Work in my laboratory focuses on uncovering the intrinsic and extrinsic regulators of stem cell function, and revealing how changes in stem cell activity impact tissue regeneration throughout life. Our studies have identified novel regulators of stem cell trafficking, including the transcription factor EGR1, which uniquely co-ordinates the migration and proliferation of blood stem cells in order to maintain appropriate stem cell number in the bone marrow and to support peripheral immune and inflammatory responses. We also developed and applied marker-based cell sorting approaches to analyze precursor cells in skeletal muscle, and identified a subset of satellite cells (mononuclear cells found beneath the basal lamina surrounding mature muscle fibers) that act as muscle stem cells. We demonstrated that these unique stem cells exhibit robust self-renewal and myogenic differentiation activity, and can restore muscle function when transplanted into injured or diseased muscle.
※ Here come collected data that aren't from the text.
Definition returnsIfAny (onProgress : option (Z -> Z -> M unit)) : Prop :=
  forall callback, onProgress = Some callback -> returns callback.

(** The options of a run that is observed by [reportProgress], or not
    observed at all. *)
Definition progressOption (observed : bool) : option (Z -> Z -> M unit) :=
  if observed then Some reportProgress else None.

(** ** Strings *)

(** A string that is empty or starts with a code unit that is not white
    space. *)
Definition startsClean (s : string) : Prop :=
  match s with
  | EmptyString => True
  | String c _ => isWhiteSpace c = false
  end.

(** ** Extraction *)

(** The first occurrences of a list, in order. *)
Fixpoint firstOccurrences (l : list string) : list string :=
  match l with
  | [] => []
  | x :: rest => x :: filter (fun y => y <> x) (firstOccurrences rest)
  end.

(** What [extract] does with a list it has and one more registration
    number. *)
Definition addNew (acc : list string) (s : string) : list string :=
  if RegistrationExtractorService.includes acc s then acc else acc ++ [s].

(** The registration number that a row contributes; [None] when the row is
    skipped: it fails the attendance check, or the council check, or it has
    no registration number. *)
Definition rowRegistration (fieldMappings : FieldMappings) (fileType : FileType)
  (row : gmap string JsVal) : option string :=
  let attendedFields := RegistrationExtractorService.attendedOf fieldMappings fileType in
  let councilNameFields := RegistrationExtractorService.councilNameOf fieldMappings fileType in
  if RegistrationExtractorService.configured attendedFields
     && negb (RegistrationExtractorService.shouldProcessRow row (default [] attendedFields))
  then None
  else if RegistrationExtractorService.configured councilNameFields
          && (match fileType with csv => true | excel => false end)
          && negb (RegistrationExtractorService.isHPCSARegistered row
                     (default [] councilNameFields))
  then None
  else
    match RegistrationExtractorService.getRegistrationNumber fieldMappings row fileType with
    | Some regNumber => if truthyStr regNumber then Some regNumber else None
    | None => None
    end.

(** The registration numbers of the rows that are not skipped, in order,
    repetitions included. *)
Fixpoint candidates (fieldMappings : FieldMappings) (fileType : FileType)
  (data : list (gmap string JsVal)) : list string :=
  match data with
  | [] => []
  | row :: rest =>
      match rowRegistration fieldMappings fileType row with
      | Some s => s :: candidates fieldMappings fileType rest
      | None => candidates fieldMappings fileType rest
      end
  end.

(** The number of rows that are skipped. *)
Fixpoint skippedRows (fieldMappings : FieldMappings) (fileType : FileType)
  (data : list (gmap string JsVal)) : nat :=
  match data with
  | [] => 0
  | row :: rest =>
      match rowRegistration fieldMappings fileType row with
      | Some _ => skippedRows fieldMappings fileType rest
      | None => S (skippedRows fieldMappings fileType rest)
      end
  end.

End Spec.

(* ===================================================================== *)
(** * Sample data                                                         *)
(* ===================================================================== *)

Module Demo.

Import Js Types Effects HPCSAService.
Local Open Scope string_scope.

(** [defaultConfig], with an empty environment. *)
Definition defaultConfig : HPCSAApiConfig :=
  {| apiUrl := "https://hpcsaonline.custhelp.com/cc/ReportController/getDataFromRnow";
     timeoutMs := 15000;
     maxRetries := 3;
     batchSize := 20;
     maxConcurrentRequests := 5;
     delayBetweenBatchesMs := 200 |}.

Definition start : World := {| requests := 0; trace := [] |}.

Definition practitioner (reg st : string) : Row :=
  [Some "Dr"; Some "Dlamini"; Some "Thandi"; Some reg; Some "Durban";
   Some "4001"; Some "Medical Practitioner"; Some st].

Definition report (rows : list Row) : HPCSAApiResponse :=
  {| data := Some rows; headers := []; error := None |}.

(** A register with two practitioners. *)
Definition register (r : Request) : FetchOutcome :=
  if String.eqb (req_regNumber r) "MP0001"
  then Response 200 (Some (report [practitioner "MP 0001" "Active"]))
  else if String.eqb (req_regNumber r) "MP0002"
  then Response 200 (Some (report [practitioner "MP 0002" "Inactive"]))
  else Response 200 (Some (report [])).

(** The register behind a network that works. *)
Definition steady : Network :=
  {| answer := fun _ r => register r; latency := fun _ => 0%nat |}.

(** The register behind a network that loses the first request. *)
Definition flaky : Network :=
  {| answer := fun k r => match k with O => TimedOut | S _ => register r end;
     latency := fun _ => 0%nat |}.

(** An endpoint that is down. *)
Definition down : Network :=
  {| answer := fun _ _ => Response 503 None; latency := fun _ => 0%nat |}.
(** Returns [deleted_count]. *)
Definition cleanup_completed_schedules (rt : Runtime) (now : datetime)
    : Runtime * result nat :=
  match add_hours now (-1) with
  | Raise e => (rt, Raise e)
  | Ok threshold =>
    let completed_schedules :=
      List.filter (is_completed threshold) (schedules (world rt)) in
    let rt :=
      foldl (fun rt schedule =>
               let rt :=
                 match beat_schedule rt !! task_name (Schedule.id schedule) with
                 | Some _ =>
                     with_beat_schedule
                       (delete (task_name (Schedule.id schedule))
                               (beat_schedule rt)) rt
                 | None => rt
                 end in
               with_world (delete_schedule_row schedule (world rt)) rt)
            rt completed_schedules in
    (rt, Ok (length completed_schedules))
  end.

(** ** app/tasks/scheduling_tasks.py: [schedule_post_task] *)

Inductive post_scheduling : Type :=
| PostedImmediately (post_id : Z) (scheduled_time : datetime)
| Scheduled (post_id : Z) (scheduled_time : datetime)
            (delay_microseconds : Z).

(** A time that has come is dispatched at once and the post is not
    touched; a future time is dispatched with [eta] and the post is marked
    [scheduled]. [now] is the instant read by [datetime.now()]. *)
Definition schedule_post_task (rt : Runtime) (post_id : Z)
    (platform_ids : list string) (scheduled_time now : datetime)
    : Runtime * result post_scheduling :=
  match List.find (fun p => Post.id p =? post_id) (posts (world rt)) with
  | None => (rt, Raise (Exception "Post not found"))
  | Some post =>
    if dt_leb scheduled_time now then
      (with_world (delay (PostToMultiplePlatforms post_id platform_ids)
                         (world rt)) rt,
       Ok (PostedImmediately post_id scheduled_time))
    else
      let delay_microseconds :=
        microseconds scheduled_time - microseconds now in
      let rt :=
        send (PostToMultiplePlatformsAt scheduled_time post_id platform_ids)
             rt in
      let post := Post.set_status "scheduled" post in
      let post := set_scheduled_time (Some scheduled_time) post in
      (with_world (commit_post post (world rt)) rt,
       Ok (Scheduled post_id scheduled_time delay_microseconds))
  end.

(** ** app/tasks/posting_tasks.py: [process_scheduled_posts] *)

(** The characters of a [str], one by one: what iterating it gives. In
    the UTF-8 encoding a character is a byte that is no continuation byte
    (128..191) with the continuation bytes after it. *)
Fixpoint characters_of (l : list ascii) : string * list string :=
  match l with
  | [] => (EmptyString, [])
  | c :: l' =>
      let '(continuation, chars) := characters_of l' in
      let n := Z.of_nat (nat_of_ascii c) in
      if (128 <=? n) && (n <=? 191) then (String c continuation, chars)
      else (EmptyString, String c continuation :: chars)
  end.

Definition characters (s : string) : list string :=
  snd (characters_of (list_ascii_of_string s)).

(** [(post.platform_data or {}).get('platforms', [])], as the list the
    receiving task iterates. *)
Definition requested_platforms (post : Post.t) : list string :=
  match Post.platform_data post with
  | Some (Platforms _ _ platforms) => platforms
  | Some (ServiceResult data) =>
      match data !! "platforms" with
      | Some s => characters s
      | None => []
      end
  | Some (PostingResults _) => []
  | None => []
  end.

(** The filter [status == "scheduled", scheduled_time <= now + 1 minute,
    scheduled_time >= now - 5 minutes]. *)
Definition in_window (not_before buffer_time : datetime) (p : Post.t) : bool :=
  String.eqb (Post.status p) "scheduled"
  && sql_leb (Post.scheduled_time p) buffer_time
  && sql_geb (Post.scheduled_time p) not_before.
(** Sesquilinearity: the inner product of two mixtures of vectors is the
    quadratic form of the mixing coefficients with the matrix of inner
    products of the vectors. *)
Lemma gram_mix (N nsp ng : nat) (x x' : nat -> nat -> nat -> complex)
    (v : nat -> nat -> complex) (i j : nat) :
  Csum nsp (fun sp => Csum ng (fun g =>
    Cmul (Cconj (Csum N (fun p => Cmul (x p sp g) (v p i))))
         (Csum N (fun q => Cmul (x' q sp g) (v q j)))))
  = Csum N (fun p => Csum N (fun q =>
      Cmul (Cmul (Cconj (v p i))
                 (Csum nsp (fun sp => Csum ng (fun g =>
                    Cmul (Cconj (x p sp g)) (x' q sp g)))))
           (v q j))).
Proof.
  set (T := fun sp g p q =>
    Cmul (Cmul (Cconj (v p i)) (Cmul (Cconj (x p sp g)) (x' q sp g))) (v q j)).
  transitivity (Csum nsp (fun sp => Csum ng (fun g =>
                  Csum N (fun p => Csum N (fun q => T sp g p q))))).
  { apply Csum_ext; intros sp _. apply Csum_ext; intros g _.
    rewrite Csum_conj, Csum_mul_sums.
    apply Csum_ext; intros p _. apply Csum_ext; intros q _.
    unfold T. rewrite Cconj_mul. ring. }
  transitivity (Csum N (fun p => Csum N (fun q =>
                  Csum nsp (fun sp => Csum ng (fun g => T sp g p q))))).
  { transitivity (Csum nsp (fun sp => Csum N (fun p =>
                    Csum ng (fun g => Csum N (fun q => T sp g p q))))).
    { apply Csum_ext; intros sp _. apply Csum_swap. }
    rewrite Csum_swap. apply Csum_ext; intros p _.
    transitivity (Csum nsp (fun sp => Csum N (fun q =>
                    Csum ng (fun g => T sp g p q)))).
    { apply Csum_ext; intros sp _. apply Csum_swap. }
    apply Csum_swap. }
  apply Csum_ext; intros p _. apply Csum_ext; intros q _.
  rewrite <- Csum_mul_l, <- Csum_mul_r.
  apply Csum_ext; intros sp _.
  rewrite <- Csum_mul_l, <- Csum_mul_r.
  apply Csum_ext; intros g _. reflexivity.
Qed.

(** The rotated block [A @ V + B @ W], entry by entry, as one mixture of the
    bands of [A] followed by those of [B]. *)
Lemma ix5_mix (ns nk n ne m nsp ng : nat) (A B : coeffs) (V W : tensor4)
    (s k j sp g : nat) :
  (0 < n)%nat -> (0 < ne)%nat ->
  shape5 ns nk n nsp ng A -> shape5 ns nk ne nsp ng B ->
  shape4 ns nk n m V -> shape4 ns nk ne m W ->
  (s < ns)%nat -> (k < nk)%nat -> (j < m)%nat -> (sp < nsp)%nat ->
  (g < ng)%nat ->
  ix5 (coeffs_add (matmul A V) (matmul B W)) s k j sp g =
  Csum (n + ne)
       (fun p =>
          Cmul (if Nat.ltb p n then ix5 A s k p sp g
                else ix5 B s k (p - n) sp g)
               (if Nat.ltb p n then ix4 V s k p j else ix4 W s k (p - n) j)).
Proof.
  intros Hn Hne HA HB HV HW Hs Hk Hj Hsp Hg.
  rewrite (ix5_coeffs_add ns nk m nsp ng) by
    (auto; now apply (matmul_shape ns nk n m nsp ng)).
  rewrite (matmul_tab ns nk n m nsp ng A V) by assumption.
  rewrite (matmul_tab ns nk ne m nsp ng B W) by assumption.
  rewrite !ix5_tab5 by assumption.
  rewrite Csum_split. f_equal.
  - apply Csum_ext; intros p Hp.
    apply Nat.ltb_lt in Hp. now rewrite Hp.
  - apply Csum_ext; intros p Hp.
    assert (Hge : Nat.ltb (n + p) n = false) by (apply Nat.ltb_ge; lia).
    rewrite Hge. now rewrite Nat.add_comm, Nat.add_sub.
Qed.

Lemma mix_shape (ns nk n ne m nsp ng : nat) (A B : coeffs) (V W : tensor4) :
  (0 < n)%nat ->
  shape5 ns nk n nsp ng A -> shape4 ns nk n m V ->
  shape5 ns nk m nsp ng (coeffs_add (matmul A V) (matmul B W)).
Proof.
  intros Hn HA HV. apply coeffs_add_shape.
  now apply (matmul_shape ns nk n m nsp ng).
Qed.

(** The inner products of two rotated blocks are the quadratic form of the
    stacked rotation [[V; W]] with the block matrix of the inner products
    of the unrotated blocks. *)
Lemma dot_mix (ns nk n ne m nsp ng : nat) (A B A' B' : coeffs)
    (V W Vn G : tensor4) (s k i j : nat) :
  (0 < n)%nat -> (0 < ne)%nat ->
  shape5 ns nk n nsp ng A -> shape5 ns nk ne nsp ng B ->
  shape5 ns nk n nsp ng A' -> shape5 ns nk ne nsp ng B' ->
  shape4 ns nk n m V -> shape4 ns nk ne m W ->
  (s < ns)%nat -> (k < nk)%nat -> (i < m)%nat -> (j < m)%nat ->
  (forall p c, (p < n)%nat -> (c < m)%nat -> ix4 Vn s k p c = ix4 V s k p c) ->
  (forall p c, (p < ne)%nat -> (c < m)%nat ->
               ix4 Vn s k (n + p) c = ix4 W s k p c) ->
  (forall p q, (p < n)%nat -> (q < n)%nat ->
               ix4 G s k p q = ix4 (dot A A') s k p q) ->
  (forall p q, (p < n)%nat -> (q < ne)%nat ->
               ix4 G s k p (n + q) = ix4 (dot A B') s k p q) ->
  (forall p q, (p < ne)%nat -> (q < n)%nat ->
               ix4 G s k (n + p) q = ix4 (dot B A') s k p q) ->
  (forall p q, (p < ne)%nat -> (q < ne)%nat ->
               ix4 G s k (n + p) (n + q) = ix4 (dot B B') s k p q) ->
  ix4 (dot (coeffs_add (matmul A V) (matmul B W))
           (coeffs_add (matmul A' V) (matmul B' W))) s k i j =
  quad_form (n + ne) Vn G s k i j.
Proof.
  intros Hn Hne HA HB HA' HB' HV HW Hs Hk Hi Hj HV1 HV2 G11 G12 G21 G22.
  rewrite (dot_tab ns nk m m nsp ng) by
    (apply (mix_shape ns nk n ne m nsp ng); assumption).
  rewrite ix4_tab4 by assumption.
  set (x := fun p sp g => if Nat.ltb p n then ix5 A s k p sp g
                          else ix5 B s k (p - n) sp g).
  set (x' := fun p sp g => if Nat.ltb p n then ix5 A' s k p sp g
                           else ix5 B' s k (p - n) sp g).
  set (v := fun p c => if Nat.ltb p n then ix4 V s k p c
                       else ix4 W s k (p - n) c).
  transitivity
    (Csum nsp (fun sp => Csum ng (fun g =>
       Cmul (Cconj (Csum (n + ne) (fun p => Cmul (x p sp g) (v p i))))
            (Csum (n + ne) (fun q => Cmul (x' q sp g) (v q j)))))).
  { apply Csum_ext; intros sp Hsp. apply Csum_ext; intros g Hg.
    rewrite (ix5_mix ns nk n ne m nsp ng A B) by assumption.
    rewrite (ix5_mix ns nk n ne m nsp ng A' B') by assumption.
    reflexivity. }
  rewrite gram_mix. unfold quad_form.
  assert (Hv : forall p c, (p < n + ne)%nat -> (c < m)%nat ->
                           v p c = ix4 Vn s k p c).
  { intros p c Hp Hc. unfold v. destruct (Nat.ltb_spec p n) as [Hlt|Hge].
    - now rewrite HV1.
    - pose proof (HV2 (p - n)%nat c ltac:(lia) Hc) as HW2.
      replace (n + (p - n))%nat with p in HW2 by lia. now rewrite HW2. }
  apply Csum_ext; intros p Hp. apply Csum_ext; intros q Hq.
  rewrite !Hv by assumption. f_equal. f_equal.
  unfold x, x'.
  destruct (Nat.ltb_spec p n) as [Hp'|Hp'];
    destruct (Nat.ltb_spec q n) as [Hq'|Hq'].
  - rewrite G11 by assumption.
    rewrite (dot_tab ns nk n n nsp ng A A') by assumption.
    now rewrite ix4_tab4.
  - pose proof (G12 p (q - n)%nat ltac:(lia) ltac:(lia)) as HG.
    replace (n + (q - n))%nat with q in HG by lia. rewrite HG.
    rewrite (dot_tab ns nk n ne nsp ng A B') by assumption.
    rewrite ix4_tab4 by lia. reflexivity.
  - pose proof (G21 (p - n)%nat q ltac:(lia) ltac:(lia)) as HG.
    replace (n + (p - n))%nat with p in HG by lia. rewrite HG.
    rewrite (dot_tab ns nk ne n nsp ng B A') by assumption.
    rewrite ix4_tab4 by lia. reflexivity.
  - pose proof (G22 (p - n)%nat (q - n)%nat ltac:(lia) ltac:(lia)) as HG.
    replace (n + (p - n))%nat with p in HG by lia.
    replace (n + (q - n))%nat with q in HG by lia. rewrite HG.
    rewrite (dot_tab ns nk ne ne nsp ng B B') by assumption.
    rewrite ix4_tab4 by lia. reflexivity.
Qed.

(* ================================================================== *)
(** * One iteration *)
(* ================================================================== *)

Lemma regularize_fst_shape (self : Davidson) (ns nk nb nsp ng : nat)
    (C : coeffs) (norm : tensor3R) (i : nat) :
  randomize_keeps_shape ns nk nsp ng (wfn (electrons self)) ->
  shape5 ns nk nb nsp ng C ->
  shape5 ns nk nb nsp ng (fst (_regularize self C norm i)).
Proof.
  intros Hr HC. unfold _regularize. cbv zeta.
  destruct (where3 _) as [[i_spin i_k] i_band].
  destruct (Nat.eqb _ _); cbn [fst]; [assumption | now apply Hr].
Qed.

Lemma expansion_eq (self : Davidson) (i : nat) (st : loop_state) :
  expansion self i st =
  let el := electrons self in
  let d := st_n_eigs_done st in
  let C_sel := if Nat.eqb d 0 then st_C st else bands_from d (st_C st) in
  let HC_sel := if Nat.eqb d 0 then st_HC st else bands_from d (st_HC st) in
  let Cexp :=
    _precondition self
      (coeffs_sub HC_sel
         (coeffs_mul_band (overlap (wfn el) C_sel) (bands_from d (st_E st))))
      (norm_ke (wfn el) C_sel) in
  let r := _regularize self Cexp (norm_band (wfn el) Cexp) i in
  coeffs_mul_band (fst r) (map (map (map (fun x => 1 / x))) (snd r)).
Proof.
  unfold expansion. cbv zeta.
  destruct (_regularize _ _ _ _) as [Cexp norm_exp]. reflexivity.
Qed.

Lemma bands_from_0 (A : Type) (T : list (list (list A))) : bands_from 0 T = T.
Proof.
  unfold bands_from, map_sk. cbn [skipn].
  rewrite (map_ext _ (fun x => x)); [apply map_id|].
  intros l. apply map_id.
Qed.

(** The expansion block has one band for each unconverged band. *)
Lemma expansion_shape (self : Davidson) (nsp ng n i : nat) (st : loop_state) :
  let el := electrons self in
  randomize_keeps_shape (n_spins el) (nk_mine el) nsp ng (wfn el) ->
  state_shaped self nsp ng n st ->
  shape5 (n_spins el) (nk_mine el) (n - st_n_eigs_done st) nsp ng
         (expansion self i st).
Proof.
  intros el Hr [HC [HHC HE]]. rewrite expansion_eq. cbv zeta.
  apply coeffs_mul_band_shape, regularize_fst_shape; [assumption|].
  apply precondition_shape, coeffs_sub_shape.
  destruct (Nat.eqb_spec (st_n_eigs_done st) 0) as [->|_].
  - now rewrite Nat.sub_0_r.
  - now apply bands_from_shape5.
Qed.

Lemma first_pending_le (nbands : nat) (T : tensor3R) (thr : R) :
  (first_pending nbands T thr <= nbands)%nat.
Proof.
  unfold first_pending, eigs_pending. cbv zeta. rewrite length_tab.
  set (m := len2 (bands_upto nbands T)).
  assert (Hm : (m <= nbands)%nat)
    by (unfold m; rewrite len2_bands_upto; lia).
  match goal with
  | |- context [filter ?p (seq 0 m)] =>
      destruct (filter_seq_first p m 0) as [[-> _]|[j [l [-> [Hj _]]]]]
  end; lia.
Qed.

Lemma n_bands_of_shape (ns nk nb nsp ng : nat) (C : coeffs) :
  (0 < ns)%nat -> (0 < nk)%nat -> shape5 ns nk nb nsp ng C ->
  n_bands_of C = nb.
Proof. intros. unfold n_bands_of. now apply (shape5_len2 _ ns nk nb nsp ng). Qed.

(** The update of the subspace with the band counts made explicit. *)
Lemma update_subspace_eq (self : Davidson) (nsp ng n ne : nat)
    (st : loop_state) (Cexp HCexp : coeffs) (E_new : tensor3R)
    (V_new : tensor4) :
  let el := electrons self in
  let n' := Nat.min (n + ne) (n_bands el + n_bands_extra el) in
  let Vcur := rows_upto_cols_upto n n' V_new in
  let Vexp := rows_from_cols_upto n n' V_new in
  (0 < n_spins el)%nat -> (0 < nk_mine el)%nat ->
  shape5 (n_spins el) (nk_mine el) n nsp ng (st_C st) ->
  shape5 (n_spins el) (nk_mine el) ne nsp ng Cexp ->
  update_subspace self st Cexp HCexp E_new V_new =
  (coeffs_add (matmul (st_C st) Vcur) (matmul Cexp Vexp),
   coeffs_add (matmul (st_HC st) Vcur) (matmul HCexp Vexp),
   abs_diff (st_E st) (bands_upto n E_new),
   bands_upto n' E_new).
Proof.
  intros el n' Vcur Vexp Hns Hnk HC HCe. unfold update_subspace. cbv zeta.
  fold el.
  rewrite (n_bands_of_shape _ _ n nsp ng (st_C st) Hns Hnk HC).
  rewrite (n_bands_of_shape _ _ ne nsp ng Cexp Hns Hnk HCe).
  reflexivity.
Qed.

(** The rotated block is orthonormal when the current block is and the
    rotation is orthonormal under the assembled overlap matrix. *)
Lemma rotated_orthonormal (self : Davidson) (nsp ng n ne : nat)
    (C Cexp : coeffs) (Hm : tensor4) (E_new : tensor3R) (V_new : tensor4) :
  let el := electrons self in
  let ns := n_spins el in
  let nk := nk_mine el in
  let n' := Nat.min (n + ne) (n_bands el + n_bands_extra el) in
  let Vcur := rows_upto_cols_upto n n' V_new in
  let Vexp := rows_from_cols_upto n n' V_new in
  collaborators_ok self nsp ng ->
  (0 < n)%nat -> (0 < ne)%nat ->
  shape5 ns nk n nsp ng C -> shape5 ns nk ne nsp ng Cexp ->
  orthonormal (wfn el) ns nk n C ->
  eighg_contract ns nk (n + ne) Hm (assemble_overlap self n (n + ne) C Cexp)
                 E_new V_new ->
  orthonormal (wfn el) ns nk n'
              (coeffs_add (matmul C Vcur) (matmul Cexp Vexp)).
Proof.
  intros el ns nk n' Vcur Vexp Hok Hn Hne HC HCe Horth Hsolve.
  destruct Hok as [Hns [Hnk [[HOs [HOadd HOmix]] [Hherm _]]]].
  fold el ns nk in HOs, HOadd, HOmix, Hherm.
  destruct Hsolve as [HEn [HVn Hquad]].
  assert (Hn' : (n' <= n + ne)%nat) by (unfold n'; lia).
  assert (HVc : shape4 ns nk n n' Vcur)
    by (apply (rows_upto_shape ns nk (n + ne)); auto; lia).
  assert (HVe : shape4 ns nk ne n' Vexp).
  { replace ne with (n + ne - n)%nat at 1 by lia.
    now apply (rows_from_shape ns nk (n + ne)). }
  assert (HOC : shape5 ns nk n nsp ng (overlap (wfn el) C)) by now apply HOs.
  assert (HOCe : shape5 ns nk ne nsp ng (overlap (wfn el) Cexp))
    by now apply HOs.
  destruct (assemble_overlap_blocks self n ne nsp ng C Cexp HC HOCe)
    as [HOsh HOb].
  intros s k i j Hs Hk Hi Hj.
  unfold dot_overlap.
  rewrite (HOadd n' (matmul C Vcur) (matmul Cexp Vexp)
             (matmul_shape ns nk n n' nsp ng C Vcur Hn HC HVc)
             (matmul_shape ns nk ne n' nsp ng Cexp Vexp Hne HCe HVe)).
  rewrite (HOmix n n' C Vcur Hn HC HVc), (HOmix ne n' Cexp Vexp Hne HCe HVe).
  destruct (HOb s k Hs Hk) as [O11 [O12 [O21 O22]]].
  rewrite (dot_mix ns nk n ne n' nsp ng C Cexp _ _ Vcur Vexp V_new
             (assemble_overlap self n (n + ne) C Cexp)); try assumption.
  - apply Hquad; auto; lia.
  - intros p c Hp Hc. unfold Vcur. now rewrite ix4_rows_upto.
  - intros p c Hp Hc. unfold Vexp. now rewrite ix4_rows_from.
  - intros p q Hp Hq. rewrite O11 by assumption. symmetry. now apply Horth.
  - intros p q Hp Hq. rewrite O21 by assumption.
    symmetry. now apply (Hherm ne n Cexp C).
Qed.
Lemma mulmv_eye (v : vec) : veq (np.mulmv (np.eye (length v)) v) v.
Proof.
  apply veq_ext.
  - unfold np.mulmv, np.eye. rewrite !length_map, length_seq. reflexivity.
  - intros p Hp. unfold np.mulmv, np.eye in Hp.
    rewrite !length_map, length_seq in Hp.
    rewrite nth_mulmv, eye_diag_mask, nth_diag_mask by exact Hp.
    apply (dot_mask_row (length v) p false v). intros _. exact Hp.
Qed.

(** ** Shapes and linearity of [M.dot(v)] *)

Lemma same_shape (A B : matrix) (r c : nat) :
  has_shape A r c -> has_shape B r c ->
  Forall2 (fun a b => length a = length b) A B.
Proof.
  intros [HA HrA] [HB HrB]. subst r. revert B HB HrB.
  induction HrA as [|a A Ha _ IH]; intros [|b B] HB HrB;
    try discriminate; constructor.
  - inversion HrB; subst. congruence.
  - apply IH; [simpl in HB; lia|inversion HrB; assumption].
Qed.

Lemma has_shape_eye (n : nat) : has_shape (np.eye n) n n.
Proof.
  split.
  - unfold np.eye. rewrite length_map. apply length_seq.
  - unfold np.eye. apply Forall_map, Forall_forall. intros i _.
    rewrite length_map. apply length_seq.
Qed.

Lemma has_shape_matmul (A B : matrix) :
  has_shape (np.matmul A B) (length A) (np.shape1 B).
Proof.
  unfold np.matmul. split.
  - apply length_map.
  - apply Forall_map, Forall_forall. intros r _.
    rewrite length_map. apply length_transpose.
Qed.

Lemma has_shape_scale (x : Q) (M : matrix) (r c : nat) :
  has_shape M r c -> has_shape (np.scale x M) r c.
Proof.
  intros [HM Hrows]. unfold np.scale. split.
  - rewrite length_map. exact HM.
  - apply Forall_map. eapply Forall_impl; [exact Hrows|].
    intros row Hrow. simpl. rewrite length_map. exact Hrow.
Qed.

Lemma has_shape_map2 (f : Q -> Q -> Q) (A B : matrix) (r c : nat) :
  has_shape A r c -> has_shape B r c -> has_shape (np.map2 f A B) r c.
Proof.
  intros HA HB. pose proof (same_shape A B r c HA HB) as H2.
  destruct HA as [HA HrA]. subst r. unfold np.map2. clear HB.
  induction H2 as [|a b A B Hab _ IH]; [split; [reflexivity|constructor]|].
  inversion HrA as [|? ? Ha HrA']; subst.
  destruct (IH HrA') as [Hl Hr]. split.
  - simpl. simpl in Hl. congruence.
  - simpl. constructor; [|exact Hr].
    rewrite length_zip_with. lia.
Qed.

Lemma mulmv_add (A B : matrix) (v : vec) :
  Forall2 (fun a b => length a = length b) A B ->
  veq (np.mulmv (np.add A B) v)
      (zip_with Qplus (np.mulmv A v) (np.mulmv B v)).
Proof.
  unfold np.add, np.map2, np.mulmv.
  induction 1 as [|a b A B Hab _ IH]; simpl; constructor; [|exact IH].
  apply dot_zip_plus. exact Hab.
Qed.

Lemma mulmv_sub (A B : matrix) (v : vec) :
  Forall2 (fun a b => length a = length b) A B ->
  veq (np.mulmv (np.sub A B) v)
      (zip_with Qminus (np.mulmv A v) (np.mulmv B v)).
Proof.
  unfold np.sub, np.map2, np.mulmv.
  induction 1 as [|a b A B Hab _ IH]; simpl; constructor; [|exact IH].
  apply dot_zip_minus. exact Hab.
Qed.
We now are exploiting these systems to uncover the cellular and molecular processes that underlie the stem cell dysfunction that typically arises with advancing age and that can promote tumor development. Exciting new data from our studies suggests that stem cell aging is controlled at least in part by blood-borne mediators, which change with age and can be manipulated to reverse age-associated dysfunction. Our future work will use the new insights gained from these studies to enable novel interventions to delay or reverse the onset of age-related disease and extend the healthful life of aging individuals.